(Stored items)
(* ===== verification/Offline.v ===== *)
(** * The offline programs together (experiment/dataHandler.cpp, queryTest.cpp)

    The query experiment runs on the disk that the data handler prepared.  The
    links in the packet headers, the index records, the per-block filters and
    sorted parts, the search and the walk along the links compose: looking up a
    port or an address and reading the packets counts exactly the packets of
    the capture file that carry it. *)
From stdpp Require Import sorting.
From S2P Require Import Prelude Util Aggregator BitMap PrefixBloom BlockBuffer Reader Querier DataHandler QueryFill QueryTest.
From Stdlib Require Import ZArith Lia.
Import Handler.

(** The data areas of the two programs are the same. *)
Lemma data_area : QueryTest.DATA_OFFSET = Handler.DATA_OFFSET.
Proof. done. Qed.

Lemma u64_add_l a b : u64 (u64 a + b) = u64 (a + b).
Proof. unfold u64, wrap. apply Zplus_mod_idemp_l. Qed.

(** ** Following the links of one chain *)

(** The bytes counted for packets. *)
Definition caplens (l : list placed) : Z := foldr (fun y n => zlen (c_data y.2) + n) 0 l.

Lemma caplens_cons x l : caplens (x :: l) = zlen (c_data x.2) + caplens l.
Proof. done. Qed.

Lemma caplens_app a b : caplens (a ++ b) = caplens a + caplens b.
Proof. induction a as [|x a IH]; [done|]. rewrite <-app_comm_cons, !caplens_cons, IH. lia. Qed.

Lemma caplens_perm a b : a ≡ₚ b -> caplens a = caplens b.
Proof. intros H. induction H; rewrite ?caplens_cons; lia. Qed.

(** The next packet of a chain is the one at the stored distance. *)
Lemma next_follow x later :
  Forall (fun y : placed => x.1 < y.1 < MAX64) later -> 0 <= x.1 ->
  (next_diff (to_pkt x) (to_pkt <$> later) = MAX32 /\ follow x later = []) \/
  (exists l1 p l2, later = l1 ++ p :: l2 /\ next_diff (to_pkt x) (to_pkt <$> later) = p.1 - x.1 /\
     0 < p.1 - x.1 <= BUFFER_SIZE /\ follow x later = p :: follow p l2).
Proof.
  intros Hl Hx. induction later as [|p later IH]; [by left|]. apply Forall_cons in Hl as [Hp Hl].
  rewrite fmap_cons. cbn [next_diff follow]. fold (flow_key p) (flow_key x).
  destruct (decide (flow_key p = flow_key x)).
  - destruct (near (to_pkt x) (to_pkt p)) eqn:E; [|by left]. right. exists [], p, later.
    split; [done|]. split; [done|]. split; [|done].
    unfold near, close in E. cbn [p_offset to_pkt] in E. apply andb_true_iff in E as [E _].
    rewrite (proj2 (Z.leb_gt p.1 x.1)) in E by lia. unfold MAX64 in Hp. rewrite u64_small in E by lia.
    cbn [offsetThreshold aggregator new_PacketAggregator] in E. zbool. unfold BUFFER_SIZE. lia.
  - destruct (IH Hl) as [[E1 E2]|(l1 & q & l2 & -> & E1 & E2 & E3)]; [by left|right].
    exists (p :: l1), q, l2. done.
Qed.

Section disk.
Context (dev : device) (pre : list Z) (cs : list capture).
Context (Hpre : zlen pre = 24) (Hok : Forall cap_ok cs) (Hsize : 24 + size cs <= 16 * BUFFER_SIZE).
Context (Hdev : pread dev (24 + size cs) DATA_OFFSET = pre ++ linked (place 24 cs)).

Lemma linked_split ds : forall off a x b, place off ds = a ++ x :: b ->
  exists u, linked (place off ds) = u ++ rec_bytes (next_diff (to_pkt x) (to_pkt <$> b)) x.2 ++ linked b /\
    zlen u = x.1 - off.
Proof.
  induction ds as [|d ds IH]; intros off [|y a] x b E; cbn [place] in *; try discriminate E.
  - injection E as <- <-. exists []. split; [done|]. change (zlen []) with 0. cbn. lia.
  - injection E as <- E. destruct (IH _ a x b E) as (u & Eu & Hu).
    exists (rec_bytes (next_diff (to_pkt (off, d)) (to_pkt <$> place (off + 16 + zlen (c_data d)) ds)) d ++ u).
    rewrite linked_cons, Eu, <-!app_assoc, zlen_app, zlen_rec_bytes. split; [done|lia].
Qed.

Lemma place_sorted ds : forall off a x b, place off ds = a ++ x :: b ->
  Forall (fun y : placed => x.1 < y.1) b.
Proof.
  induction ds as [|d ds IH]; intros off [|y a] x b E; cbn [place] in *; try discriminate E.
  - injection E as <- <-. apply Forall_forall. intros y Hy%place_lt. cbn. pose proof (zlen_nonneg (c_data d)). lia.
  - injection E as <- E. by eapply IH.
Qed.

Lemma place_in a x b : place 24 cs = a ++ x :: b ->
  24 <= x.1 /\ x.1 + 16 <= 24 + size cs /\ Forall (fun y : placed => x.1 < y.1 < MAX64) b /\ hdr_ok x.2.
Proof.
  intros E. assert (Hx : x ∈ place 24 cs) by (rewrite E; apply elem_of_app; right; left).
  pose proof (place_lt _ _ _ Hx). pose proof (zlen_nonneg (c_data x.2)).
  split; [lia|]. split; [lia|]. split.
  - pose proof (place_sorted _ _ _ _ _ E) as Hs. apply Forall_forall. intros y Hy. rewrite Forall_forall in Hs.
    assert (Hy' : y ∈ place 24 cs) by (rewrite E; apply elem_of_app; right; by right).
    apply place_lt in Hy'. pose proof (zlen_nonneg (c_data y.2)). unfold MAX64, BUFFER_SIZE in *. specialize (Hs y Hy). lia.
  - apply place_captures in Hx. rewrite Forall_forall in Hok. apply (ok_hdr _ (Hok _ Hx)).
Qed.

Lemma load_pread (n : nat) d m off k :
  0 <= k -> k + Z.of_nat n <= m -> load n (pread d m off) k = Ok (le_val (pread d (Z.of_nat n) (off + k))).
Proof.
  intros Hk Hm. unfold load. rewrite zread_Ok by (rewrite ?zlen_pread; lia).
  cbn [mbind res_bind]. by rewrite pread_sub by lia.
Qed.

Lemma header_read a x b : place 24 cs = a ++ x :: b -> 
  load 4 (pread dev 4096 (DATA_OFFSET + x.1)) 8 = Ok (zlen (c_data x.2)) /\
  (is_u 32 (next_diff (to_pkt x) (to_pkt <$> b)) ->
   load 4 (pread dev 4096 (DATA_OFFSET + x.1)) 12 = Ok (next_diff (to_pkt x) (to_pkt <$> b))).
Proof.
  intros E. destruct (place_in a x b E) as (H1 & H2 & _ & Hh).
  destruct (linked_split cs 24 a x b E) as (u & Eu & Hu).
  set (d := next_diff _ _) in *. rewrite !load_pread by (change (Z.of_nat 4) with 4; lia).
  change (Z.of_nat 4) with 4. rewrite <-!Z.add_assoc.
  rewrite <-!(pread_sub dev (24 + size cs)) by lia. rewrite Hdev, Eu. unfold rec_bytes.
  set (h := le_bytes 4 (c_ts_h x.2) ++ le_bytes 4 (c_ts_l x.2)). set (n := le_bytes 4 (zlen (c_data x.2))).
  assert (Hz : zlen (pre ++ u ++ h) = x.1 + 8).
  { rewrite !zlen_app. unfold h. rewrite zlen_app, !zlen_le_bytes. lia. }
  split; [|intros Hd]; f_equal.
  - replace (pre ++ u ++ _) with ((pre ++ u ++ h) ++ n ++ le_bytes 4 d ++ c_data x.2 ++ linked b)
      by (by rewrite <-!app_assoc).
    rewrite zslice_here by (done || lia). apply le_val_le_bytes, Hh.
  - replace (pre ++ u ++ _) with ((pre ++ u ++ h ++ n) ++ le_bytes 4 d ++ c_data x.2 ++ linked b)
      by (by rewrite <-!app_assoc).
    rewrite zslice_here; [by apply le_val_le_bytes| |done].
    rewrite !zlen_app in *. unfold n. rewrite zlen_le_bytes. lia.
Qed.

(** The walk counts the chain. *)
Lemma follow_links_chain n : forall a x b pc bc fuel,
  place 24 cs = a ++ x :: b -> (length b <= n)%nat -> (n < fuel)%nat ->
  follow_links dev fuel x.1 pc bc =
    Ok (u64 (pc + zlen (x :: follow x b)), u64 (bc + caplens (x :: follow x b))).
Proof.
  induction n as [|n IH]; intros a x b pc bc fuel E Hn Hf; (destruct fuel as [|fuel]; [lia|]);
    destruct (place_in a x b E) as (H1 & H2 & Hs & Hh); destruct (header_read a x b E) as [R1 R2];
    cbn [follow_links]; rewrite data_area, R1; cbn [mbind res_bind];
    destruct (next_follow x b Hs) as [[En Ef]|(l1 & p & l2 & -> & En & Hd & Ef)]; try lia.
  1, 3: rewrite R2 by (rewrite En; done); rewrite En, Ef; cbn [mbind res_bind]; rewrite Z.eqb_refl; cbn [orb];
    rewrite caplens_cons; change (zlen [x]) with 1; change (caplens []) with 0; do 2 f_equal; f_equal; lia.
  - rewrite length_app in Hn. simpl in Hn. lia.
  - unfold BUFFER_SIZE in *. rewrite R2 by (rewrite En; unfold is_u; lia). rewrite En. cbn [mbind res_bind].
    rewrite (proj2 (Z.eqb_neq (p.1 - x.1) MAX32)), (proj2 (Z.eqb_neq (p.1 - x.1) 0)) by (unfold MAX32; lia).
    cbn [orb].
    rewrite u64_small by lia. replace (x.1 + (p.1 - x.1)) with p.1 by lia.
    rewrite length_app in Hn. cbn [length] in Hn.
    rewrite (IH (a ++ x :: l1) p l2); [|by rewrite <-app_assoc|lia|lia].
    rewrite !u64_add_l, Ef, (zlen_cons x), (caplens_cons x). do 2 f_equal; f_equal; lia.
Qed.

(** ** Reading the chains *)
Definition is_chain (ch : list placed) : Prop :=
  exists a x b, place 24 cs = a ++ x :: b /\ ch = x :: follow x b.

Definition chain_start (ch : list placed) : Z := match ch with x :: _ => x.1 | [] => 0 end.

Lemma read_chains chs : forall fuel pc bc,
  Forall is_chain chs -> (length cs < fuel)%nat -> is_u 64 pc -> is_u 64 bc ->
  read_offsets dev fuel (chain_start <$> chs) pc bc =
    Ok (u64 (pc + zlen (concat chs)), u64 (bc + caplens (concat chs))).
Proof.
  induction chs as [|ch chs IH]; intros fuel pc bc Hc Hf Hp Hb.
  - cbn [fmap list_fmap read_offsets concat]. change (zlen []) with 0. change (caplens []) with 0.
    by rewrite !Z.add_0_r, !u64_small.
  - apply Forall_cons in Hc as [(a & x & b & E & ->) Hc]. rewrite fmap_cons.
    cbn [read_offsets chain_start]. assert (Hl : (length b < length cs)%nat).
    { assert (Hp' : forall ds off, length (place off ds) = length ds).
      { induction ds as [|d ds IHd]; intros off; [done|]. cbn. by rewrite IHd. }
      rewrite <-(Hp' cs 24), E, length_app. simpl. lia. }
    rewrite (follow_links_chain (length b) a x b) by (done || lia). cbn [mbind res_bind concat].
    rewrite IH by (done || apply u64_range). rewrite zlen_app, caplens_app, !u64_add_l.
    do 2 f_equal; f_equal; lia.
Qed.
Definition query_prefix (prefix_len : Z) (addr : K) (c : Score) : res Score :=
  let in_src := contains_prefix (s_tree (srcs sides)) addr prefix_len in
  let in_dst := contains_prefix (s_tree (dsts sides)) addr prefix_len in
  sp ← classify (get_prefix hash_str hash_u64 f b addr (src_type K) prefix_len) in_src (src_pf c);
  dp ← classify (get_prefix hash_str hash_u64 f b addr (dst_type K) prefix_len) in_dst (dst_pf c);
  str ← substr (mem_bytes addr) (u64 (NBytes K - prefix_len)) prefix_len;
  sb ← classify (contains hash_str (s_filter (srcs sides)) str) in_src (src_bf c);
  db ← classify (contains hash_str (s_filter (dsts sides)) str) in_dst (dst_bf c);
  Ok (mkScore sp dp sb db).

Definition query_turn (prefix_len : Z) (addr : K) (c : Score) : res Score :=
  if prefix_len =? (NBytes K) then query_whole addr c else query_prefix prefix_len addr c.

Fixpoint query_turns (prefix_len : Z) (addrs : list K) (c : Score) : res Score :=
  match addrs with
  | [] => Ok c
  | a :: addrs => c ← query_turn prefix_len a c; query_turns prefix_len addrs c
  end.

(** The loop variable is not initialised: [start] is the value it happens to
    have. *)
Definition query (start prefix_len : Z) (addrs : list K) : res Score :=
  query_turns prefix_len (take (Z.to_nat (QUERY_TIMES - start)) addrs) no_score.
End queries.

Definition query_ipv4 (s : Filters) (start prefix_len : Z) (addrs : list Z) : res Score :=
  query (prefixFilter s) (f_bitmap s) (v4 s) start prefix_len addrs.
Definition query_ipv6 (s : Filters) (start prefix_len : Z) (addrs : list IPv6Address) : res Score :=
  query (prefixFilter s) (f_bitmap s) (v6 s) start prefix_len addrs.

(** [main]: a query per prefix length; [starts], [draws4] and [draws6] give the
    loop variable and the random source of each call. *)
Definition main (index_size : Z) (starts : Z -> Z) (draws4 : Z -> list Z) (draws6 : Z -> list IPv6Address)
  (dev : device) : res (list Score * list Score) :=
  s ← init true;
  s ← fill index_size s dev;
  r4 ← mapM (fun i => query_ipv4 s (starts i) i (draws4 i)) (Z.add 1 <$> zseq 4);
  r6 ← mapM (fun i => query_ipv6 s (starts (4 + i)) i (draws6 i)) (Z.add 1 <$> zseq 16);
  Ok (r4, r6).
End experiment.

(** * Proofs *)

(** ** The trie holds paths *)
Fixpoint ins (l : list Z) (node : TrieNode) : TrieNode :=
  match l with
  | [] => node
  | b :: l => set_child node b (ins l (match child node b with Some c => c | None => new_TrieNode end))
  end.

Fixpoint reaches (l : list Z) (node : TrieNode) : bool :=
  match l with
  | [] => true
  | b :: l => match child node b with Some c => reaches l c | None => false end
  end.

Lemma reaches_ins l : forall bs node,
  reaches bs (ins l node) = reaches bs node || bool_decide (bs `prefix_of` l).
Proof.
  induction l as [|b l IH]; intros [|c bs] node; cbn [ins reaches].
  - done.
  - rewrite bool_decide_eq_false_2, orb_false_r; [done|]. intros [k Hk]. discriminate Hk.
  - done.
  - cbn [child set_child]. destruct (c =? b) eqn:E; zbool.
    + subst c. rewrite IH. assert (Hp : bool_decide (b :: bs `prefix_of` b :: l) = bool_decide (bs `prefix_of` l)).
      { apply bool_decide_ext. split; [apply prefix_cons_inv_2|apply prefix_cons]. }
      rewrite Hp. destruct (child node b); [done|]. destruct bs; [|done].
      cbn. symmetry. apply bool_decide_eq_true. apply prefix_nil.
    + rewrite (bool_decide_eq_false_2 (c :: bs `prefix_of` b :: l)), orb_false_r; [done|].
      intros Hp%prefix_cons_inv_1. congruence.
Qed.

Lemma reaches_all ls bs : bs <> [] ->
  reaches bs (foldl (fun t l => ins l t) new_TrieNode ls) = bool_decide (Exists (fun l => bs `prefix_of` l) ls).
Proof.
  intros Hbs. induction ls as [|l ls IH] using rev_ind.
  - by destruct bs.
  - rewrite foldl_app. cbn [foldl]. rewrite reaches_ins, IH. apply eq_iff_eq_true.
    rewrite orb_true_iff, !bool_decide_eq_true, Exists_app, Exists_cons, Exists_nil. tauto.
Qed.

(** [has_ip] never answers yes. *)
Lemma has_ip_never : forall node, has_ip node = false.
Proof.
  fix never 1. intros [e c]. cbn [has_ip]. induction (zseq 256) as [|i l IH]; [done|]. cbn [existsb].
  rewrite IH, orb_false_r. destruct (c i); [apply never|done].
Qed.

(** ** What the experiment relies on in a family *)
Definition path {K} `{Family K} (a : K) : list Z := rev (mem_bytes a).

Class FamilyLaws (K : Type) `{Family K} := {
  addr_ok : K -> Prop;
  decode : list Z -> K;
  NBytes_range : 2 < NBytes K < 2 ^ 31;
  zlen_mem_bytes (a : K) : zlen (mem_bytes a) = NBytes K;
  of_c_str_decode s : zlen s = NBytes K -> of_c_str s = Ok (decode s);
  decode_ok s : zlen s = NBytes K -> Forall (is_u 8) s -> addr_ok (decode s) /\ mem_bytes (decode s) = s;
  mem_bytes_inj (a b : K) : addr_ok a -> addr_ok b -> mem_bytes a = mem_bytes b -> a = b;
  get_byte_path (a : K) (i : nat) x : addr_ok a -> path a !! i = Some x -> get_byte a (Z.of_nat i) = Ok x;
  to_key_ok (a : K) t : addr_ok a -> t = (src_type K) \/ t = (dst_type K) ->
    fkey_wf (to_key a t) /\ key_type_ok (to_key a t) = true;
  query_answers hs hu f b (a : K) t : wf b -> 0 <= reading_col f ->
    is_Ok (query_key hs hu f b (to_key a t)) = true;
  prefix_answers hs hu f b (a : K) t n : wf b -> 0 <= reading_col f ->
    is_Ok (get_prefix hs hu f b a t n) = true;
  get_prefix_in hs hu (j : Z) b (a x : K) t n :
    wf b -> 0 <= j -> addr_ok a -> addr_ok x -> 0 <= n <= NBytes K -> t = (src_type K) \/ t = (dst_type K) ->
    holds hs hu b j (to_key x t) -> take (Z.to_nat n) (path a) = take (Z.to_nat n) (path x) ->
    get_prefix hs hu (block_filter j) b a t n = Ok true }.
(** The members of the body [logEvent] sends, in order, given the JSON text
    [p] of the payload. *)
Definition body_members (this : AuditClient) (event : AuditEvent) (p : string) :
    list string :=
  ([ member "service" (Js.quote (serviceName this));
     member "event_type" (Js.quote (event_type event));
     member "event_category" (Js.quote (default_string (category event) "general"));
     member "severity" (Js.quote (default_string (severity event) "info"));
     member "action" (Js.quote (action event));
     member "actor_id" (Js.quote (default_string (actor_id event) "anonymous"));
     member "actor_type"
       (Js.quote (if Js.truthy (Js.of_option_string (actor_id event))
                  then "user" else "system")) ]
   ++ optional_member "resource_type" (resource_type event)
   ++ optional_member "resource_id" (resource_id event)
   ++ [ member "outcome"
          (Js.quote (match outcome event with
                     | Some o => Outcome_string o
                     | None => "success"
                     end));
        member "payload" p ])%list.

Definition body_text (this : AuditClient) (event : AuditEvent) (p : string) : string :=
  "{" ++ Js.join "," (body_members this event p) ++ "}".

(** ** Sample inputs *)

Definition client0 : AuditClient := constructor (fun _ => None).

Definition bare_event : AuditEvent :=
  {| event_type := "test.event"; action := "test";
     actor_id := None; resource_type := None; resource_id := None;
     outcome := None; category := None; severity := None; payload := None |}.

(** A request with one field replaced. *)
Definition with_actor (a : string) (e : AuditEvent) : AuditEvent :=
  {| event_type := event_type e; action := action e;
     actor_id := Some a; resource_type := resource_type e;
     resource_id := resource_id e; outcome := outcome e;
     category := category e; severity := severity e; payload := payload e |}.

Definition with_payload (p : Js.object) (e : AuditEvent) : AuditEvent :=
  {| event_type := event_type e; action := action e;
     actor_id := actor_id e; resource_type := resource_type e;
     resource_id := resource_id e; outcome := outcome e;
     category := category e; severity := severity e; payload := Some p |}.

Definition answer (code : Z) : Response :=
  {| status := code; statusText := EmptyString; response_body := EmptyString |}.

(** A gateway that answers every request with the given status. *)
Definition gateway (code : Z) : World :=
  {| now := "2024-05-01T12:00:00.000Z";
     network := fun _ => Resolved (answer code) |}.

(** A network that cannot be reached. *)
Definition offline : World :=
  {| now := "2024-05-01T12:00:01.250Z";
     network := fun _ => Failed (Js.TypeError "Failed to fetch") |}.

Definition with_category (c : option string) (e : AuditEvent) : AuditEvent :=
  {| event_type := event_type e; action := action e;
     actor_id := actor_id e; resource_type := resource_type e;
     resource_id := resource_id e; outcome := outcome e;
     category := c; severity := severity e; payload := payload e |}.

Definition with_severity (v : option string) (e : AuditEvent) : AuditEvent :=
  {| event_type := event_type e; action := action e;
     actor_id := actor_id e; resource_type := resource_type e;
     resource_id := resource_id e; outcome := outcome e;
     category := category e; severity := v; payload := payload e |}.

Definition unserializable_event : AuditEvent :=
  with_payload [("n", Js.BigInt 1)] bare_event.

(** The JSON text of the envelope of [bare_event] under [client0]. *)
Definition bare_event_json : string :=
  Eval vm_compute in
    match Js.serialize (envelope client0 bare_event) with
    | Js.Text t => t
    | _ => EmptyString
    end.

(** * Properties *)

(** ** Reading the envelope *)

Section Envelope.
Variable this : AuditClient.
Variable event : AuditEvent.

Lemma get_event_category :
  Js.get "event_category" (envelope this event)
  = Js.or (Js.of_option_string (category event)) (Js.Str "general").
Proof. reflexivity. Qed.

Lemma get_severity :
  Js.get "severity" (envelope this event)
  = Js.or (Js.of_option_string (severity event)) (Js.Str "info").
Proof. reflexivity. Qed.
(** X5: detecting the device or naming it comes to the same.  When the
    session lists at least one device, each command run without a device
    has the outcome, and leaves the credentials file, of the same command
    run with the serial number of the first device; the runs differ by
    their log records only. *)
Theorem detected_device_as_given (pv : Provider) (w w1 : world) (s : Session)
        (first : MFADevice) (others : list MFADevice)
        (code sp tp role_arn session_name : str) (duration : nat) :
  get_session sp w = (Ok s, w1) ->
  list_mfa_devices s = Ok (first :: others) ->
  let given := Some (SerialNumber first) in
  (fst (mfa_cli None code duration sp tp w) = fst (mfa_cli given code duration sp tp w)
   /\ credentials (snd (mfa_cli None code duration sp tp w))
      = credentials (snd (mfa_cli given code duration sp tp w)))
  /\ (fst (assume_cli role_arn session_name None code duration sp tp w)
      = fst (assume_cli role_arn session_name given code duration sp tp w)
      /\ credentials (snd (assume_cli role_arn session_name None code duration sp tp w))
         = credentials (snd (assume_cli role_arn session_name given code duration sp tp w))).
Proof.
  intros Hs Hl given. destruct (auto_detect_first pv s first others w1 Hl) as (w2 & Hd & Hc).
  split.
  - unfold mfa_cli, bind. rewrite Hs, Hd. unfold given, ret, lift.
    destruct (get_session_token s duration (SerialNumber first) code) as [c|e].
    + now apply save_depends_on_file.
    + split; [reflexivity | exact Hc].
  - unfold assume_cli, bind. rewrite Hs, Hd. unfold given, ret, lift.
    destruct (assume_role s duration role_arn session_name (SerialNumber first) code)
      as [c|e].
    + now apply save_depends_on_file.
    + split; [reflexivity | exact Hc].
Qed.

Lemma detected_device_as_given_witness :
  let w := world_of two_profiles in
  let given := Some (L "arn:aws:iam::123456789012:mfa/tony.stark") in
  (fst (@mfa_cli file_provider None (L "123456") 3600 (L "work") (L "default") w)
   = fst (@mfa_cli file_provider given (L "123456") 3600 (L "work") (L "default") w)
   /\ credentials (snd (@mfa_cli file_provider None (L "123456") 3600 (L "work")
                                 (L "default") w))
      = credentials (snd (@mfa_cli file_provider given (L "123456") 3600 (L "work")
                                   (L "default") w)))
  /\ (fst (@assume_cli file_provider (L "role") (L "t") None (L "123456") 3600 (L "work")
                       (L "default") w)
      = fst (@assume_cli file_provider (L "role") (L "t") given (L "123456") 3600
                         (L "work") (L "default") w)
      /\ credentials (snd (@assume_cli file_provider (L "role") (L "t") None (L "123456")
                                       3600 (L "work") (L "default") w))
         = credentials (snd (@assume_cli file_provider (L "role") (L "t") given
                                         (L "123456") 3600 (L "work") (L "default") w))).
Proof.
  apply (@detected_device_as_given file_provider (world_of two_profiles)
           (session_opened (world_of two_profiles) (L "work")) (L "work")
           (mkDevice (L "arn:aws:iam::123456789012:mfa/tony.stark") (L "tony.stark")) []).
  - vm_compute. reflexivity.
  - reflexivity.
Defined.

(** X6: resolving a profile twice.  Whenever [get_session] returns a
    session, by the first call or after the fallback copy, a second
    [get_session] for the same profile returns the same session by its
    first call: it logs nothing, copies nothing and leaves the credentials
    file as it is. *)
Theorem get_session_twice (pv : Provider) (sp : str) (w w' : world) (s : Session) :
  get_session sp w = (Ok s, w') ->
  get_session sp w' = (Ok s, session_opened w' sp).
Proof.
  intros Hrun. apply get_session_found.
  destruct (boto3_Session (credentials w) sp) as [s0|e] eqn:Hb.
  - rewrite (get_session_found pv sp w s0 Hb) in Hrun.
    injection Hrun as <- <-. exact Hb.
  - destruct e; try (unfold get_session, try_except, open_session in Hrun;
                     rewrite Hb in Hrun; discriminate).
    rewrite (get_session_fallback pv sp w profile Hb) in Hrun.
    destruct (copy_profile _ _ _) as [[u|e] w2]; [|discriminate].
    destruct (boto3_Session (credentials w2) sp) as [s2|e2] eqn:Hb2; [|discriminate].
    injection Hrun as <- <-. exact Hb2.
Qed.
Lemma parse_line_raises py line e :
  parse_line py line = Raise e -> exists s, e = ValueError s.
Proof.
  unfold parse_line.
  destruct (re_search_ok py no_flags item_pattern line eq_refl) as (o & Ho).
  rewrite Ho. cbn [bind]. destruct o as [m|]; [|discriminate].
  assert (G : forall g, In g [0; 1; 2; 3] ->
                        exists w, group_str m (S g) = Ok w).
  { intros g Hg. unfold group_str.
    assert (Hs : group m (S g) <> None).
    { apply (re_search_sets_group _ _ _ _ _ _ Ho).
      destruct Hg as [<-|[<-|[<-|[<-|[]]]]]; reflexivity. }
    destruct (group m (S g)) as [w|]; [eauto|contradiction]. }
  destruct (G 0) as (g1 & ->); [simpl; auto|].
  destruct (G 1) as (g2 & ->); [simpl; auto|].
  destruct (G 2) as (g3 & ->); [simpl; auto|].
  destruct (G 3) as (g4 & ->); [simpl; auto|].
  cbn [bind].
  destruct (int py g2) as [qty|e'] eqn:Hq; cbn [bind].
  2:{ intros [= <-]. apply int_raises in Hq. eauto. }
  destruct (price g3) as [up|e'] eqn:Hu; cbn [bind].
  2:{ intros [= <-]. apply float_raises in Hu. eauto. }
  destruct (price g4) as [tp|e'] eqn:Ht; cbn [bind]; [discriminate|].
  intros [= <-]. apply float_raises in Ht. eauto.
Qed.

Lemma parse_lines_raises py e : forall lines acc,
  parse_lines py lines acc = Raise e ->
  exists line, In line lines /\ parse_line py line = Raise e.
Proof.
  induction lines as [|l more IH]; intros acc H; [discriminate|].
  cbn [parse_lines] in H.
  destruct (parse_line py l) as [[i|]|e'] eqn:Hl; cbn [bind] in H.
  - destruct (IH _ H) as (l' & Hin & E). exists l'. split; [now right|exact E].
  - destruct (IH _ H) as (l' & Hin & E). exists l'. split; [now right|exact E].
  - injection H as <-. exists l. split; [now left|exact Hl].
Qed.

§ TASK INSTRUCTIONS:
Given the data above, transcribe exactly the lines from the one containing "(** The data" down to the one containing "- destruct (near", and no others.

§ WRITTEN ANSWER:
(** The data areas of the two programs are the same. *)
Lemma data_area : QueryTest.DATA_OFFSET = Handler.DATA_OFFSET.
Proof. done. Qed.

Lemma u64_add_l a b : u64 (u64 a + b) = u64 (a + b).
Proof. unfold u64, wrap. apply Zplus_mod_idemp_l. Qed.

(** ** Following the links of one chain *)

(** The bytes counted for packets. *)
Definition caplens (l : list placed) : Z := foldr (fun y n => zlen (c_data y.2) + n) 0 l.

Lemma caplens_cons x l : caplens (x :: l) = zlen (c_data x.2) + caplens l.
Proof. done. Qed.

Lemma caplens_app a b : caplens (a ++ b) = caplens a + caplens b.
Proof. induction a as [|x a IH]; [done|]. rewrite <-app_comm_cons, !caplens_cons, IH. lia. Qed.

Lemma caplens_perm a b : a ≡ₚ b -> caplens a = caplens b.
Proof. intros H. induction H; rewrite ?caplens_cons; lia. Qed.

(** The next packet of a chain is the one at the stored distance. *)
Lemma next_follow x later :
  Forall (fun y : placed => x.1 < y.1 < MAX64) later -> 0 <= x.1 ->
  (next_diff (to_pkt x) (to_pkt <$> later) = MAX32 /\ follow x later = []) \/
  (exists l1 p l2, later = l1 ++ p :: l2 /\ next_diff (to_pkt x) (to_pkt <$> later) = p.1 - x.1 /\
     0 < p.1 - x.1 <= BUFFER_SIZE /\ follow x later = p :: follow p l2).
Proof.
  intros Hl Hx. induction later as [|p later IH]; [by left|]. apply Forall_cons in Hl as [Hp Hl].
  rewrite fmap_cons. cbn [next_diff follow]. fold (flow_key p) (flow_key x).
  destruct (decide (flow_key p = flow_key x)).
  - destruct (near (to_pkt x) (to_pkt p)) eqn:E; [|by left]. right. exists [], p, later.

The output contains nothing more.